(Directions) Return exactly the lines that run from the one containing "From stdpp Require Import options." to the end of the entries, with both ends included.

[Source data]
§
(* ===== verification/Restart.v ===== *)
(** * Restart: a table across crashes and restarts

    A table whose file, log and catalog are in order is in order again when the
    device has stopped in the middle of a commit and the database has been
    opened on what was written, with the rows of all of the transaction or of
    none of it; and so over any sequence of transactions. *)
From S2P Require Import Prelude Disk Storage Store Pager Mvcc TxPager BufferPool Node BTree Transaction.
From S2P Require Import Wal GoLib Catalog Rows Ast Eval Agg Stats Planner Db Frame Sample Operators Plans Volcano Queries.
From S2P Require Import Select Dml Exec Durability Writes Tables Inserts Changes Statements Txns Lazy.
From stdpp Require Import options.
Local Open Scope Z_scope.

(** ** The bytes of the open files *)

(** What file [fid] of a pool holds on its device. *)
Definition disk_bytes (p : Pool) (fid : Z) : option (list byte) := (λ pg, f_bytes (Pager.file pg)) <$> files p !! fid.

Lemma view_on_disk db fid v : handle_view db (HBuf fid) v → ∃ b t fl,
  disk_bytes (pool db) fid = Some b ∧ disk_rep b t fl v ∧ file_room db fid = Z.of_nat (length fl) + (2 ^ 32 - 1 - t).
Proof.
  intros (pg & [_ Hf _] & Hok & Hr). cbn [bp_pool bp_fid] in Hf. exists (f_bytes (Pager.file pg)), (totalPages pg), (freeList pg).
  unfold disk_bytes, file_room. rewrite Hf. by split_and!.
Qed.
§
(Written response)
From stdpp Require Import options.
Local Open Scope Z_scope.

(** ** The bytes of the open files *)

(** What file [fid] of a pool holds on its device. *)
Definition disk_bytes (p : Pool) (fid : Z) : option (list byte) := (λ pg, f_bytes (Pager.file pg)) <$> files p !! fid.

Lemma view_on_disk db fid v : handle_view db (HBuf fid) v → ∃ b t fl,
  disk_bytes (pool db) fid = Some b ∧ disk_rep b t fl v ∧ file_room db fid = Z.of_nat (length fl) + (2 ^ 32 - 1 - t).
Proof.
  intros (pg & [_ Hf _] & Hok & Hr). cbn [bp_pool bp_fid] in Hf. exists (f_bytes (Pager.file pg)), (totalPages pg), (freeList pg).
  unfold disk_bytes, file_room. rewrite Hf. by split_and!.
Qed.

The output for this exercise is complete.